• [About this task]: In the material below, the lines from the one containing "(** * Transfers *)" through the one containing "(** Either way" are to be given again exactly, ends included, and no others.

• [Recorded data]:

(** ** The client *)

Lemma drives_client a : drives a (get_client p) (fun c a' => J c /\ a' = a).
Proof. intros w Hw <-. split; [split; [apply Hw | reflexivity] | exact Hw]. Qed.

Lemma drives_update a f : (forall c, J c -> J (f c)) -> drives a (update_client p f) (fun _ a' => a' = a).
Proof.
  intros Hf w Hw <-. split; [apply (contract_client _ _ _ _ _ _ Hc) |].
  apply ready_device; [exact Hw |]. rewrite client_set. apply Hf, Hw.
Qed.

(** ** The bus *)

Lemma drives_read a o : drives a (bus_read p o) (fun v a' => accel_read alg seed version caps a o v a').
Proof.
  intros w Hw <-. unfold bus_read, mbind, M_bind, get_client, wp. rewrite (HJ _ (proj2 Hw)).
  destruct (bus_reads _ _ _ _ _ _ Hc) as [f Ef]. pose proof (contract_read _ _ _ _ _ _ Hc o (device w)) as H.
  rewrite Ef in *. unfold ready in *.
  destruct f; destruct H as [H1 H2]; (split; [exact H1 |]; apply ready_device; [exact Hw |]; rewrite H2; apply Hw).
Qed.

Lemma drives_write a o v : drives a (bus_write p o v) (fun _ a' => a' = accel_write o v a).
Proof.
  intros w Hw <-. unfold bus_write, mbind, M_bind, get_client, wp. rewrite (HJ _ (proj2 Hw)).
  destruct (bus_writes _ _ _ _ _ _ Hc) as [f Ef]. pose proof (contract_write _ _ _ _ _ _ Hc o v (device w)) as H.
  rewrite Ef in *. unfold ready in *.
  destruct f; destruct H as [H1 H2]; (split; [exact H1 |]; apply ready_device; [exact Hw |]; rewrite H2; apply Hw).
Qed.
End DriverTriples.

(** * Transfers *)

Section Transfers.
Context `{P : Platform} `{Hh : HashApi} `{Mm : !Mmio}.
Variable b : lms_mmio_bus_t.
Variable acc : dev -> accel.
Variable alg : lms_hash_alg_t.
Variable seed : bytes.
Variables version caps : Z.
Hypothesis Hc : bus_contract b acc alg seed version caps.
Variable p : ptr.
Variable J : lms_mmio_client_t -> Prop.
Hypothesis HJ : forall c, J c -> bus c = b.
Abbreviation drives := (drives acc p J).
Abbreviation write_ok := (drives_write b acc alg seed version caps Hc p J HJ).
Abbreviation read_ok := (drives_read b acc alg seed version caps Hc p J HJ).

(** A loop of writes appends to the writes made. *)
Lemma drives_writes n (body : Z -> DM unit) (l : Z -> list (Z * Z)) a :
  (forall k a, 0 <= k < Z.of_nat n -> drives a (body k) (fun _ a' => a' = accel_writes (l k) a)) ->
  drives a (loopM n 0 (fun k _ => body k) tt) (fun _ a' => a' = accel_writes (concat (map l (seqZ 0 (Z.of_nat n)))) a).
Proof.
  intros Hb. apply (drives_loop acc p J n 0 _ (fun k _ a' => a' = accel_writes (concat (map l (seqZ 0 k))) a)); [reflexivity |].
  intros k [] a1 Hk ->. eapply drives_post; [apply Hb; lia |]. intros _ a2 ->.
  rewrite (seqZ_app 0 k 1), map_app, concat_app by lia. change (seqZ (0 + k) 1) with [0 + k]. cbn [map concat].
  rewrite app_nil_r, accel_writes_app. reflexivity.
Qed.

Lemma drives_write_one a o v : drives a (bus_write p o v) (fun _ a' => a' = accel_writes [(o, v)] a).
Proof. apply write_ok. Qed.

Lemma concat_singles {A} (f : Z -> A) l : concat (map (fun k => [f k]) l) = map f l.
Proof. induction l as [| x l IH]; [reflexivity |]. cbn. f_equal. exact IH. Qed.

(** Either way of moving them, the words are those of the data. *)
Lemma write_bytes_ok a base bf data n :
  Forall is_byte data -> 0 <= n -> 0 <= base -> base + 4 * n <= UINT_MAX ->
  drives a (write_bytes p base bf data (4 * n)) (fun _ a' => a' = accel_writes (block base data (Z.to_nat n)) a).
Proof.
  intros Hb Hn Hb0 Hmax. unfold UINT_MAX in Hmax.
  assert (Hw : forall f, (forall k, 0 <= k < n -> f k = load_le32 data (4 * k)) ->
    drives a (loopM (words_in (4 * n)) 0 (fun k _ => let offset := 4 * k in bus_write p (u32 (base + u32 offset)) (f k)) tt)
      (fun _ a' => a' = accel_writes (block base data (Z.to_nat n)) a)).
  { intros f Hf. rewrite words_in_full by exact Hn. eapply drives_post.
    - apply (drives_writes _ _ (fun k => [(base + 4 * k, load_le32 data (4 * k))])). intros k a1 Hk. cbv zeta.
      rewrite (u32_small (4 * k)), u32_small, Hf by lia. apply drives_write_one.
    - intros _ a' ->. unfold block. rewrite concat_singles. reflexivity. }
  unfold write_bytes. destruct (word_aligned bf (4 * n)); apply Hw; intros k Hk.
  - rewrite shiftr_full. reflexivity.
  - apply lanes_full; [exact Hb | lia].
Qed.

• [Completed task]:
(** * Transfers *)

Section Transfers.
Context `{P : Platform} `{Hh : HashApi} `{Mm : !Mmio}.
Variable b : lms_mmio_bus_t.
Variable acc : dev -> accel.
Variable alg : lms_hash_alg_t.
Variable seed : bytes.
Variables version caps : Z.
Hypothesis Hc : bus_contract b acc alg seed version caps.
Variable p : ptr.
Variable J : lms_mmio_client_t -> Prop.
Hypothesis HJ : forall c, J c -> bus c = b.
Abbreviation drives := (drives acc p J).
Abbreviation write_ok := (drives_write b acc alg seed version caps Hc p J HJ).
Abbreviation read_ok := (drives_read b acc alg seed version caps Hc p J HJ).

(** A loop of writes appends to the writes made. *)
Lemma drives_writes n (body : Z -> DM unit) (l : Z -> list (Z * Z)) a :
  (forall k a, 0 <= k < Z.of_nat n -> drives a (body k) (fun _ a' => a' = accel_writes (l k) a)) ->
  drives a (loopM n 0 (fun k _ => body k) tt) (fun _ a' => a' = accel_writes (concat (map l (seqZ 0 (Z.of_nat n)))) a).
Proof.
  intros Hb. apply (drives_loop acc p J n 0 _ (fun k _ a' => a' = accel_writes (concat (map l (seqZ 0 k))) a)); [reflexivity |].
  intros k [] a1 Hk ->. eapply drives_post; [apply Hb; lia |]. intros _ a2 ->.
  rewrite (seqZ_app 0 k 1), map_app, concat_app by lia. change (seqZ (0 + k) 1) with [0 + k]. cbn [map concat].
  rewrite app_nil_r, accel_writes_app. reflexivity.
Qed.

Lemma drives_write_one a o v : drives a (bus_write p o v) (fun _ a' => a' = accel_writes [(o, v)] a).
Proof. apply write_ok. Qed.

Lemma concat_singles {A} (f : Z -> A) l : concat (map (fun k => [f k]) l) = map f l.
Proof. induction l as [| x l IH]; [reflexivity |]. cbn. f_equal. exact IH. Qed.

(** Either way of moving them, the words are those of the data. *)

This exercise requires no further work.